Exercise aim →
Repeat exactly what appears from the opening line of the listing to the line with "per page, in", inclusive.
***** Records for this task
(* ===== verification/PmmCore.v ===== *)
(** * Physical page allocator core (kernel/mm/pmm_core.c)

    A bitmap with one bit per page (1 = not free) and an 8-bit reference count
    per page, in which [0xFF] means "reserved or saturated: never counted".
    A NULL storage pointer is the empty array (bound storage is never empty,
    since [max_pages > 0]); the [state] argument itself is never NULL. *)

From S2P Require Import Prelude Interfaces.

Record pmm_range := { base : Z; length_ : Z }.

Record pmm_core_state := mk_pmm {
  bitmap : list Z;
  refcounts : list Z;
  max_pages : Z;
}.

(** ** Operations *)

Definition pmm_core_has_storage (st : pmm_core_state) : bool :=
  negb (bool_decide (bitmap st = [])) && negb (bool_decide (refcounts st = [])) &&
  (0 <? max_pages st).

Definition pmm_core_bitmap_bytes (max_pages : Z) : Z := (max_pages +u 7) / 8.
Definition pmm_core_refcount_bytes (max_pages : Z) : Z := max_pages.

Definition pmm_core_bind_storage (st : pmm_core_state) (bm rc : list Z) (n : Z) : pmm_core_state :=
  mk_pmm bm rc n.

Definition pmm_core_bitmap_set (st : pmm_core_state) (page : Z) : pmm_core_state :=
  let i := page / 8 in
  mk_pmm ((bitmap st).[i <- (bitmap st).[i] |u u8 (Z.shiftl 1 (page mod 8))])
    (refcounts st) (max_pages st).

Definition pmm_core_bitmap_clear (st : pmm_core_state) (page : Z) : pmm_core_state :=
  let i := page / 8 in
  mk_pmm ((bitmap st).[i <- (bitmap st).[i] &u u8 (not32 (Z.shiftl 1 (page mod 8)))])
    (refcounts st) (max_pages st).

Definition pmm_core_bitmap_test (st : pmm_core_state) (page : Z) : bool :=
  negb ((bitmap st).[page / 8] &u u8 (Z.shiftl 1 (page mod 8)) =? 0).

Definition set_refcount (st : pmm_core_state) (page v : Z) : pmm_core_state :=
  mk_pmm (bitmap st) ((refcounts st).[page <- v]) (max_pages st).

Definition pmm_core_mark_page (used : bool) (page : Z) (st : pmm_core_state) : pmm_core_state :=
  let page32 := u32 page in
  if used then set_refcount (pmm_core_bitmap_set st page32) page32 0xFF
  else set_refcount (pmm_core_bitmap_clear st page32) page32 0.

Definition pmm_core_mark_range (st : pmm_core_state) (base length : Z) (used : bool) : pmm_core_state :=
  if negb (pmm_core_has_storage st) || (length =? 0) then st
  else
    let start_page := base / PAGE_SIZE in
    let end_page := u64 (base + length + PAGE_SIZE - 1) / PAGE_SIZE in
    if max_pages st <=? start_page then st
    else
      let end_page := if max_pages st <? end_page then max_pages st else end_page in
      for_loop start_page (Z.to_nat (end_page - start_page)) (pmm_core_mark_page used) st.

Definition pmm_core_mark_used st base length := pmm_core_mark_range st base length true.
Definition pmm_core_mark_free st base length := pmm_core_mark_range st base length false.

Definition pmm_core_init (st : pmm_core_state) (usable reserved : list pmm_range) : pmm_core_state :=
  if negb (pmm_core_has_storage st) then st
  else
    let bitmap_bytes := pmm_core_bitmap_bytes (max_pages st) in
    let bm := for_loop 0 (Z.to_nat bitmap_bytes) (λ i b, b.[i <- 0xFF]) (bitmap st) in
    let rc := for_loop 0 (Z.to_nat (max_pages st)) (λ i r, r.[i <- 0xFF]) (refcounts st) in
    let st := mk_pmm bm rc (max_pages st) in
    let st := foldl (λ st r, pmm_core_mark_range st (base r) (length_ r) false) st usable in
    foldl (λ st r, pmm_core_mark_range st (base r) (length_ r) true) st reserved.

(** The inner scan of one bitmap byte: [inl] is a [return] from the function. *)
Definition pmm_core_alloc_bit (i bit : Z) (st : pmm_core_state)
    : (Z * pmm_core_state) + pmm_core_state :=
  let page := (i *u 8) +u bit in
  if max_pages st <=? page then inl (0, st)
  else if (bitmap st).[i] &u Z.shiftl 1 bit =? 0 then
    inl (page *u PAGE_SIZE, set_refcount (pmm_core_bitmap_set st page) page 1)
  else inr st.

Definition pmm_core_alloc_byte (i : Z) (st : pmm_core_state)
    : (Z * pmm_core_state) + pmm_core_state :=
  if (bitmap st).[i] =? 0xFF then inr st
  else for_exit 0 8 (pmm_core_alloc_bit i) st.

Definition pmm_core_alloc_page (st : pmm_core_state) : Z * pmm_core_state :=
  if negb (pmm_core_has_storage st) then (0, st)
  else
    let bitmap_bytes := pmm_core_bitmap_bytes (max_pages st) in
    match for_exit 0 (Z.to_nat bitmap_bytes) pmm_core_alloc_byte st with
    | inl r => r
    | inr st => (0, st)
    end.

Definition pmm_core_incref (st : pmm_core_state) (phys_addr : Z) : pmm_core_state :=
  if negb (pmm_core_has_storage st) then st
  else
    let page := phys_addr / PAGE_SIZE in
    if (max_pages st <=? page) || ((refcounts st).[page] =? 0xFF) then st
    else
      let st := if (refcounts st).[page] =? 0 then pmm_core_bitmap_set st page else st in
      if (refcounts st).[page] <? 0xFF
      then set_refcount st page (u8 ((refcounts st).[page] + 1)) else st.

Definition pmm_core_decref (st : pmm_core_state) (phys_addr : Z) : pmm_core_state :=
  if negb (pmm_core_has_storage st) then st
  else
    let page := phys_addr / PAGE_SIZE in
    if (max_pages st <=? page) || ((refcounts st).[page] =? 0xFF) ||
       ((refcounts st).[page] =? 0) then st
    else
      let st := set_refcount st page (u8 ((refcounts st).[page] - 1)) in
      if (refcounts st).[page] =? 0 then pmm_core_bitmap_clear st page else st.

Definition pmm_core_free_page (st : pmm_core_state) (phys_addr : Z) : pmm_core_state :=
  pmm_core_decref st phys_addr.

Definition pmm_core_refcount (st : pmm_core_state) (phys_addr : Z) : Z :=
  if negb (pmm_core_has_storage st) then 0
  else
    let page := phys_addr / PAGE_SIZE in
    if max_pages st <=? page then 0 else (refcounts st).[page].

Definition pmm_core_free_page_count (st : pmm_core_state) : Z :=
  if negb (pmm_core_has_storage st) then 0
  else for_loop 0 (Z.to_nat (max_pages st))
         (λ page count, if pmm_core_bitmap_test st page then count else count +u 1) 0.

(** ** Well-formedness *)

Definition page_bit (st : pmm_core_state) (p : Z) : bool :=
  Z.testbit (bitmap st).[p / 8] (p mod 8).

(** Storage sized for [max_pages], bytes in range, and the bitmap telling the
    truth about the counts: a page's bit is set exactly when its count is not
    zero.  [max_pages <= 2^20] is what makes every page address a [uint32_t]. *)
Record pmm_wf (st : pmm_core_state) : Prop := {
  wf_max : 0 < max_pages st <= 2 ^ 20;
  wf_bitmap_len : Z.of_nat (length (bitmap st)) = (max_pages st + 7) / 8;
  wf_refcounts_len : Z.of_nat (length (refcounts st)) = max_pages st;
  wf_bitmap_u8 : ∀ i, 0 <= i < (max_pages st + 7) / 8 → is_u8 (bitmap st).[i];
  wf_refcounts_u8 : ∀ p, 0 <= p < max_pages st → is_u8 (refcounts st).[p];
  wf_agree : ∀ p, 0 <= p < max_pages st →
    page_bit st p = negb ((refcounts st).[p] =? 0);
}.

Lemma bitmap_bytes_small n : 0 < n <= 2 ^ 20 → pmm_core_bitmap_bytes n = (n + 7) / 8.
Proof. intros. unfold pmm_core_bitmap_bytes. rewrite u32_small; [done|zsolve]. Qed.

Lemma wf_has_storage st : pmm_wf st → pmm_core_has_storage st = true.
Proof.
  intros [Hm Hb Hr _ _ _]. unfold pmm_core_has_storage.
  rewrite !bool_decide_eq_false_2.
  - simpl. apply Z.ltb_lt; lia.
  - intros E. rewrite E in Hr. simpl in Hr. lia.
  - intros E. rewrite E in Hb. simpl in Hb. zsolve.
Qed.

Lemma page_byte_range n p : 0 <= p < n → 0 <= p / 8 < (n + 7) / 8.
Proof. intros. zsolve. Qed.

Lemma page_split p q : p / 8 = q / 8 → p mod 8 = q mod 8 → p = q.
Proof. intros. zsolve. Qed.

Lemma bit_mask_u8 k : 0 <= k < 8 → u8 (Z.shiftl 1 k) = Z.shiftl 1 k.
Proof.
  intros Hk. apply u8_small. unfold is_u8. rewrite Z.shiftl_1_l.
  split; [apply Z.pow_nonneg; lia|apply Z.pow_lt_mono_r; lia].
Qed.

Lemma mod8_range p : 0 <= p mod 8 < 8.
Proof. apply Z.mod_pos_bound. lia. Qed.
#[local] Hint Resolve mod8_range : cint.

Lemma bitmap_test_bit st p : pmm_core_bitmap_test st p = page_bit st p.
Proof.
  unfold pmm_core_bitmap_test, page_bit. pose proof (mod8_range p).
  rewrite bit_mask_u8, land_bit_zero, negb_involutive by lia. done.
Qed.

Lemma page_bit_set st p q :
  0 <= p < 8 * Z.of_nat (length (bitmap st)) → 0 <= q →
  page_bit (pmm_core_bitmap_set st p) q = (p =? q) || page_bit st q.
Proof.
  intros Hp Hq. unfold page_bit, pmm_core_bitmap_set; cbn [bitmap].
  pose proof (mod8_range p). pose proof (mod8_range q).
  rewrite arr_get_set by zsolve. rewrite bit_mask_u8 by done.
  destruct (Z.eqb_spec (p / 8) (q / 8)) as [E|E].
  - rewrite Z.lor_spec, Z.shiftl_1_l, Z.pow2_bits_eqb by lia. rewrite E, orb_comm. f_equal.
    destruct (Z.eqb_spec (p mod 8) (q mod 8)), (Z.eqb_spec p q); try done; subst; try done.
    exfalso. eauto using page_split.
  - destruct (Z.eqb_spec p q); [congruence|done].
Qed.

Lemma page_bit_clear st p q :
  0 <= p < 8 * Z.of_nat (length (bitmap st)) → 0 <= q →
  page_bit (pmm_core_bitmap_clear st p) q = negb (p =? q) && page_bit st q.
Proof.
  intros Hp Hq. unfold page_bit, pmm_core_bitmap_clear; cbn [bitmap].
  pose proof (mod8_range p). pose proof (mod8_range q).
  rewrite arr_get_set by zsolve.
  destruct (Z.eqb_spec (p / 8) (q / 8)) as [E|E].
  - rewrite Z.land_spec, testbit_u8, testbit_not32, Z.shiftl_1_l, Z.pow2_bits_eqb by lia.
    rewrite E. destruct (Z.ltb_spec (q mod 8) 8); [|lia].
    destruct (Z.ltb_spec (q mod 8) 32); [|lia]. cbn. rewrite andb_comm. f_equal.
    destruct (Z.eqb_spec (p mod 8) (q mod 8)), (Z.eqb_spec p q); try done; subst; try done.
    exfalso. eauto using page_split.
  - destruct (Z.eqb_spec p q); [congruence|done].
Qed.

(** The three ways in which the code changes one page: pin or take it (bit set,
    non-zero count), release it (bit cleared, zero count), or move its count
    between non-zero values. *)

Lemma take_page_wf st p v :
  pmm_wf st → 0 <= p < max_pages st → is_u8 v → v ≠ 0 →
  pmm_wf (set_refcount (pmm_core_bitmap_set st p) p v).
Proof.
  intros [Hm Hb Hr Hbu Hru Ha] Hp Hv Hv0.
  pose proof (page_byte_range _ _ Hp).
  split; cbn [max_pages bitmap refcounts set_refcount pmm_core_bitmap_set];
    rewrite ?length_arr_set; try done.
  - intros i Hi. rewrite arr_get_set by lia. bcase; [|by apply Hbu].
    apply lor_u8; [by apply Hbu|apply u8_range].
  - intros q Hq. rewrite arr_get_set by lia. bcase; [done|by apply Hru].
  - intros q Hq. change (page_bit (pmm_core_bitmap_set st p) q = negb ((refcounts st).[p<-v].[q] =? 0)).
    rewrite page_bit_set, arr_get_set by zsolve. rewrite Ha by done.
    destruct (Z.eqb_spec p q); [|done]. destruct (Z.eqb_spec v 0); done.
Qed.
**********
Your response →
(* ===== verification/PmmCore.v ===== *)
(** * Physical page allocator core (kernel/mm/pmm_core.c)

    A bitmap with one bit per page (1 = not free) and an 8-bit reference count
    per page, in which [0xFF] means "reserved or saturated: never counted".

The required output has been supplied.